Search the data below for "then"; list each line that holds it.

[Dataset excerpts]
Content starts

(* ===== verification/CqExplicitTheorems.v ===== *)
(** * ConcurrentQueue: a producer with a token, from construction to destruction

    An explicit producer satisfies the laws of CqProducer. *)
From stdpp Require Import gmap.
From S2P Require Import Prelude Lifetime FreeList CqBlock CqPool CqFacts CqPoolFacts CqExplicit.
From S2P Require Import CqRing CqExplicitInv CqExplicitOps CqCalls CqLifecycle.
From S2P Require Import CqProducer CqExplicitBulk.

#[local] Open Scope Z_scope.

Section proofs.
Context {TR : Traits} {OK : TraitsOk} {X T U : Type} `{!CppType X T}.
Context (assign_result : U → T → U * T * completion X unit) (nothrow_assign : bool).

Definition explicit_ops : ProducerOps X T U ExplicitProducer := {|
  no_producer := raw_explicit;
  base_of := producer_base;
  do_construct := explicit_ctor;
  do_enqueue := explicit_enqueue;
  do_dequeue := explicit_dequeue assign_result nothrow_assign;
  do_destroy := explicit_dtor
|}.

Context `{!CppLaws X T}.
Context (assign_ok : ∀ u x u' x' ex, nothrow_assign = true → assign_result u x ≠ (u', x', Throws ex)).
#[local] Abbreviation explicit_at := (explicit_at (X := X) (T := T)).
#[local] Abbreviation fifo_steps := (fifo_steps assign_result).

Lemma size_approx_spec clean e m q owned hdrs idle used H xs :
  explicit_at clean e m q owned hdrs idle used H xs →
  producer_size_approx e = zlen xs ∧ within_size xs.
Proof.
  intros Hat. pose proof (elements_bound _ _ _ _ _ _ _ _ _ _ Hat) as Hn. destruct Hat as (Hpa & _). split.
  - unfold producer_size_approx. rewrite (pa_head _ _ _ _ _ _ _ _ Hpa), (pa_tail _ _ _ _ _ _ _ _ Hpa).
    rewrite circular_less_than_spec by lia. destruct (Z.ltb_spec H (H + zlen xs)); [|lia].
    rewrite u64_sub_l, u64_sub_r, u64_small; lia.
  - destruct (pa_limit _ _ _ _ _ _ _ _ Hpa) as [[|Hlim] _]; [by left|right].
    pose proof (in_use_bound H (zlen xs) (zlen_nonneg xs)) as Hu.
    rewrite <- (pa_length _ _ _ _ _ _ _ _ Hpa) in Hu.
    replace (zlen ([] : list nat)) with 0 in Hlim by done. lia.
Qed.

(** What a producer knows of its blocks. *)
Definition explicit_holds (clean : bool) (e : ExplicitProducer) (h : gmap nat (Block T))
    (ring raws : list nat) (xs : list T) : Prop :=
  ∃ idle used H, ring = idle.*1 ++ used ∧ raws = raws_of e ∧
    producer_at (X := X) clean e h idle used [] H xs ∧ index_at clean e (H / BLOCK_SIZE) used ∧
    (∀ i l, blockIndex e = i :: l → exposed e i used).

Lemma explicit_owning clean e m q owned hdrs xs :
  owning (X := X) explicit_holds clean e m q owned hdrs xs ↔
  ∃ idle used H, explicit_at clean e m q owned hdrs idle used H xs.
Proof.
  split.
  - intros (ring & raws & (idle & used & H & -> & -> & ? & ? & ?) & ?). by exists idle, used, H.
  - intros (idle & used & H & ? & ? & ? & ?). exists (idle.*1 ++ used), (raws_of e).
    split; [|done]. by exists idle, used, H.
Qed.

Lemma explicit_local clean e h h' ring raws xs :
  (∀ p, p ∈ ring → h' !! p = h !! p) → explicit_holds clean e h ring raws xs →
  explicit_holds clean e h' ring raws xs.
Proof.
  intros Hsame (idle & used & H & -> & -> & [] & Hix & Hex). exists idle, used, H.
  rewrite app_nil_r in *. split_and!; [done..| |done|done].
  constructor; rewrite ?app_nil_r; try done.
  - eapply links_ext; [done|]. intros p b Hp Hb. exists b. by rewrite Hsame.
  - intros p f Hp. rewrite Hsame by (apply elem_of_app; left; by eapply idle_elem). by apply pa_idle.
  - intros j p Hj. rewrite Hsame by (apply elem_of_app; right; by eapply list_elem_of_lookup_2).
    by apply pa_used.
  - by intros p ?%elem_of_nil.
Qed.

#[local] Instance explicit_laws : ProducerLaws assign_result explicit_ops.
Proof.
  refine {| holds := explicit_holds; survives := false |}.
  - intros clean e h ring raws xs (idle & used & H & -> & _ & [] & _). by rewrite app_nil_r in *.
  - intros *. apply explicit_local.
  - intros m q owned hdrs fl Hinv Hby. eapply runs_mono; [by eapply explicit_ctor_runs|..]; [|done..].
    intros _ [e [m' q']] (-> & Hfr & Hat). split; [done|]. apply explicit_owning. by exists [], [], 0.
  - intros canAlloc c clean e m q x owned hdrs xs (idle & used & H & Hat)%explicit_owning.
    eapply runs_mono; [by eapply explicit_enqueue_runs|..]; [..|done].
    + intros r [[e' [m' q']] x'] (Hfr & idle' & used' & Hr). split; [done|]. destruct r.
      * destruct Hr as [Hat' Hf]. split; [apply explicit_owning; by exists idle', used', H|done].
      * destruct Hr as (Hat' & -> & _ & Hr). split; [apply explicit_owning; by exists idle', used', H|done].
    + intros ex [[e' [m' q']] x'] (Hfr & _ & Hf & clean' & idle' & used' & Hat' & _).
      split_and!; [done..|]. exists clean'. split; [apply explicit_owning; by exists idle', used', H|done].
  - intros clean e m q u owned hdrs xs (idle & used & H & Hat)%explicit_owning.
    eapply runs_mono; [by eapply explicit_dequeue_runs|..]; [..|done].
    + intros r [[e' [m' q']] u'] (Hfr & idle' & used' & Hr). split; [done|]. destruct xs as [|x xs].
      * destruct Hr as (-> & -> & Hat'). split_and!; [done..|]. apply explicit_owning. by exists idle', used', H.
      * destruct Hr as (-> & Ha & Hat'). split_and!; [done..|]. apply explicit_owning. by exists idle', used', (H + 1).
    + intros ex [[e' [m' q']] u'] (Hfr & idle' & used' & x & xs' & x' & -> & _ & Ha & Hat').
      split; [done|]. exists x, xs', x'. split_and!; [done..|]. apply explicit_owning. by exists idle', used', (H + 1).
  - intros clean e m q owned hdrs xs (idle & used & H & Hat)%explicit_owning. by eapply size_approx_spec.
  - intros e m q owned hdrs xs (idle & used & H & Hat)%explicit_owning.
    eapply explicit_dtor_runs; [exact Hat|]. intros e' m' q' fl Hfr Hinv. split; [done|by exists fl].
Defined.

(** ** The theorems *)

(** C27: An explicit producer is a FIFO queue: whatever is called, and whatever throws, the
    replies are those of the list of the elements, which is never longer than
    MAX_SUBQUEUE_SIZE; an element is refused only if no memory may be or can be allocated,
    or if the limit is reached. *)
Theorem explicit_producer_fifo blockCount l :
  0 ≤ blockCount → sizeof_Block * blockCount < 2 ^ 64 →
  ∃ e m q rs xs,
    session explicit_ops blockCount l (before explicit_ops) = Ok ((e, (m, q)), Returns rs) ∧
    fifo_steps [] l rs xs ∧ producer_size_approx e = zlen xs ∧
    (MAX_SUBQUEUE_SIZE = const_numeric_max ∨ zlen xs ≤ MAX_SUBQUEUE_SIZE).
Proof. exact (session_fifo assign_result explicit_ops blockCount l). Qed.

(** The destructor destroys the elements that are left, no others, and frees all memory, if
    no constructor of an element has thrown. *)
Theorem explicit_producer_destroyed blockCount l :
  0 ≤ blockCount → sizeof_Block * blockCount < 2 ^ 64 → Forall (no_throw (X := X)) l →
  ∃ e m q rs,
    life explicit_ops blockCount l (before explicit_ops) = Ok ((e, (m, q)), Returns rs) ∧
    (∃ xs, fifo_steps [] l rs xs) ∧ blocks m = ∅ ∧ chunks m = ∅ ∧ lost m = 0%nat.
Proof. intros Hc Hb Hno. apply (life_ends assign_result explicit_ops); auto. Qed.
End proofs.

Section witnesses.
#[local] Open Scope nat_scope.
#[local] Existing Instances Demo.number Demo.number_laws Demo.small_blocks Demo.small_blocks_ok.

#[local] Abbreviation demo_ops := (explicit_ops (X := nat) (T := nat) move_assign false).

Lemma explicit_producer_fifo_witness :
  (∃ e m q rs xs, session demo_ops 2 Demo.calls (before demo_ops) = Ok ((e, (m, q)), Returns rs) ∧
     fifo_steps move_assign [] Demo.calls rs xs ∧ producer_size_approx e = zlen xs ∧
     (MAX_SUBQUEUE_SIZE = const_numeric_max ∨ (zlen xs ≤ MAX_SUBQUEUE_SIZE)%Z)) ∧
  match session demo_ops 2 Demo.calls (before demo_ops) with
  | Ok (_, Returns rs) => rs =
      [Enqueued 1 (Returns true); Enqueued 2 (Returns true); Enqueued 3 (Returns true);
       Dequeued 1 (Returns true); Dequeued 2 (Returns true); Enqueued 4 (Returns true);
       Enqueued 5 (Returns true); Counted 3; Dequeued 3 (Returns true); Enqueued 6 (Returns true);
       Enqueued 7 (Returns true); Enqueued 8 (Returns true); Enqueued 9 (Returns false);
       Enqueued 10 (Returns false)]
  | _ => False
  end.
Proof.
  split; [|vm_compute; reflexivity].
  apply (explicit_producer_fifo (X := nat) (T := nat) move_assign false); [done|cbn; lia|cbn; lia].
Defined.

Lemma explicit_producer_destroyed_witness :
  ∃ e m q rs, life demo_ops 2 Demo.calls (before demo_ops) = Ok ((e, (m, q)), Returns rs) ∧
    (∃ xs, fifo_steps move_assign [] Demo.calls rs xs) ∧ blocks m = ∅ ∧ chunks m = ∅ ∧ lost m = 0.
Proof.
  apply (explicit_producer_destroyed (X := nat) (T := nat) move_assign false); [done|cbn; lia|cbn; lia|].
  repeat constructor; intros x' ex; cbn; unfold Demo.copy; (rewrite bool_decide_eq_false_2; [congruence|lia]).
Defined.

(** A constructor that throws where a block begins: [enqueue] leaves the block it has taken
    in the ring, with its flags reset as if it had elements.  The destructor destroys
    elements that have never been there. *)
Lemma throwing_constructor_breaks_destructor :
  match session demo_ops 2
    [Enqueue true Lvalue 1; Enqueue true Lvalue 2; Enqueue true Lvalue 13] (before demo_ops) with
  | Ok (_, Returns rs) =>
      rs = [Enqueued 1 (Returns true); Enqueued 2 (Returns true); Enqueued 13 (Throws 13)]
  | _ => False
  end ∧
  life demo_ops 2
    [Enqueue true Lvalue 1; Enqueue true Lvalue 2; Enqueue true Lvalue 13] (before demo_ops) = Err dead_object.
Proof. split; vm_compute; reflexivity. Qed.
End witnesses.

(** ** ConcurrentQueue: bulk operations that fail

    If [enqueue_bulk] fails after it has taken blocks, what it restores of the block index
    does not fit the ring any more; later calls of the same producer go wrong. *)
Module BulkDemo.
#[local] Existing Instances Demo.number.

(** Numbers, of which 13 cannot be copied, in blocks of two; [granted n] says whether the
    [n]-th request for memory succeeds. *)
Definition traits_for (granted : nat → bool) : Traits := {|
  BLOCK_SIZE := 2; EXPLICIT_BLOCK_EMPTY_COUNTER_THRESHOLD := 2; EXPLICIT_INITIAL_INDEX_SIZE := 2;
  IMPLICIT_INITIAL_INDEX_SIZE := 2; INITIAL_IMPLICIT_PRODUCER_HASH_SIZE := 2;
  EXPLICIT_CONSUMER_CONSUMPTION_QUOTA_BEFORE_ROTATE := 3; Traits_MAX_SUBQUEUE_SIZE := 2 ^ 64 - 1;
  Traits_malloc a n b := granted n && (a + b <=? 4096); sizeof_Block := 64;
  sizeof_BlockIndexHeader := 32; sizeof_BlockIndexEntry := 16; alignof_BlockIndexEntry := 8;
  sizeof_ImplicitHeader := 40; sizeof_ImplicitEntry := 16; alignof_ImplicitEntry := 8;
  sizeof_ExplicitProducer := 128; sizeof_ImplicitProducer := 96; sizeof_ImplicitProducerHash := 24;
  sizeof_ImplicitProducerKVP := 16; alignof_ImplicitProducerKVP := 8;
  ndebug := false
|}.

Section scenario.
Context `{Traits}.
#[local] Abbreviation Q := (ExplicitProducer * (Memory nat * BlockPool))%type.

Definition bulk (l : list nat) : M nat Q (completion nat bool) := fun q =>
  match explicit_enqueue_bulk true Lvalue (zlen l) (q, l) with
  | Ok ((q', _), r) => Ok (q', Returns r)
  | Err f => Err f
  end.

(** Calls, a bulk, and calls; what the bulk and the last calls return, or what goes wrong. *)
Definition scenario (l1 : list (call nat nat)) (l : list nat) (l2 : list (call nat nat)) :
    result (completion nat bool * list (reply nat nat nat)) :=
  let ops := explicit_ops move_assign false in
  match (beginning ops 2 ;; run_calls ops l1 ;; r ← bulk l;
         rs ← run_calls ops l2; mret (r, rs) : M nat Q _) (before ops) with
  | Ok (_, Returns a) => Ok a
  | Ok (_, Throws _) => Err terminated
  | Err f => Err f
  end.
End scenario.
End BulkDemo.

Section examples.
#[local] Open Scope nat_scope.
#[local] Existing Instances Demo.number.

(** The bulk takes the two blocks of the pool, needs a third one and a larger index, for
    which there is no memory.  The two blocks stay in the ring, but [pr_blockIndexSlotsUsed]
    is 0 again: when they are full the fifth element takes the entry of the first one in an
    index that is full: 5 is dequeued instead of 1, and then an object that does not exist. *)
Lemma failed_bulk_overflows_index :
  let calls := [Enqueue true Lvalue 1; Enqueue true Lvalue 2; Enqueue true Lvalue 3;
                Enqueue true Lvalue 4; Enqueue true Lvalue 5] in
  BulkDemo.scenario (H := BulkDemo.traits_for (λ n, negb (n =? 2))) [] (seq 1 6)
    (calls ++ [Dequeue 0]) =
    Ok (Returns false, [Enqueued 1 (Returns true); Enqueued 2 (Returns true);
      Enqueued 3 (Returns true); Enqueued 4 (Returns true); Enqueued 5 (Returns true);
      Dequeued 5 (Returns true)]) ∧
  BulkDemo.scenario (H := BulkDemo.traits_for (λ n, negb (n =? 2))) [] (seq 1 6)
    (calls ++ [Dequeue 0; Dequeue 0]) = Err dead_object.
Proof. split; vm_compute; reflexivity. Qed.

(** The bulk uses a block of the ring again, which moves [pr_blockIndexFront], and then a
    larger index; the constructor of its last element throws.  The handler restores a front
    for which the block that was used again does not count: the entry of the next block is
    written one slot too far, and elements are looked up in the wrong block: 2, which never
    was in the queue, is dequeued instead of 23. *)
Lemma throwing_bulk_confuses_blocks :
  BulkDemo.scenario (H := BulkDemo.traits_for (λ _, true))
    [Enqueue true Lvalue 20; Enqueue true Lvalue 21; Enqueue true Lvalue 22; Enqueue true Lvalue 23;
     Dequeue 0; Dequeue 0]
    [1; 2; 3; 13]
    [Dequeue 0; Enqueue true Lvalue 30; Dequeue 0; Dequeue 0; Dequeue 0] =
  Ok (Throws 13, [Dequeued 22 (Returns true); Enqueued 30 (Returns true); Dequeued 2 (Returns true);
                  Dequeued 30 (Returns true); Dequeued 0 (Returns false)]).
Proof. vm_compute; reflexivity. Qed.
End examples.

Content ends

▶ _EXPECTED ANSWER_:
    index that is full: 5 is dequeued instead of 1, and then an object that does not exist. *)
(** The bulk uses a block of the ring again, which moves [pr_blockIndexFront], and then a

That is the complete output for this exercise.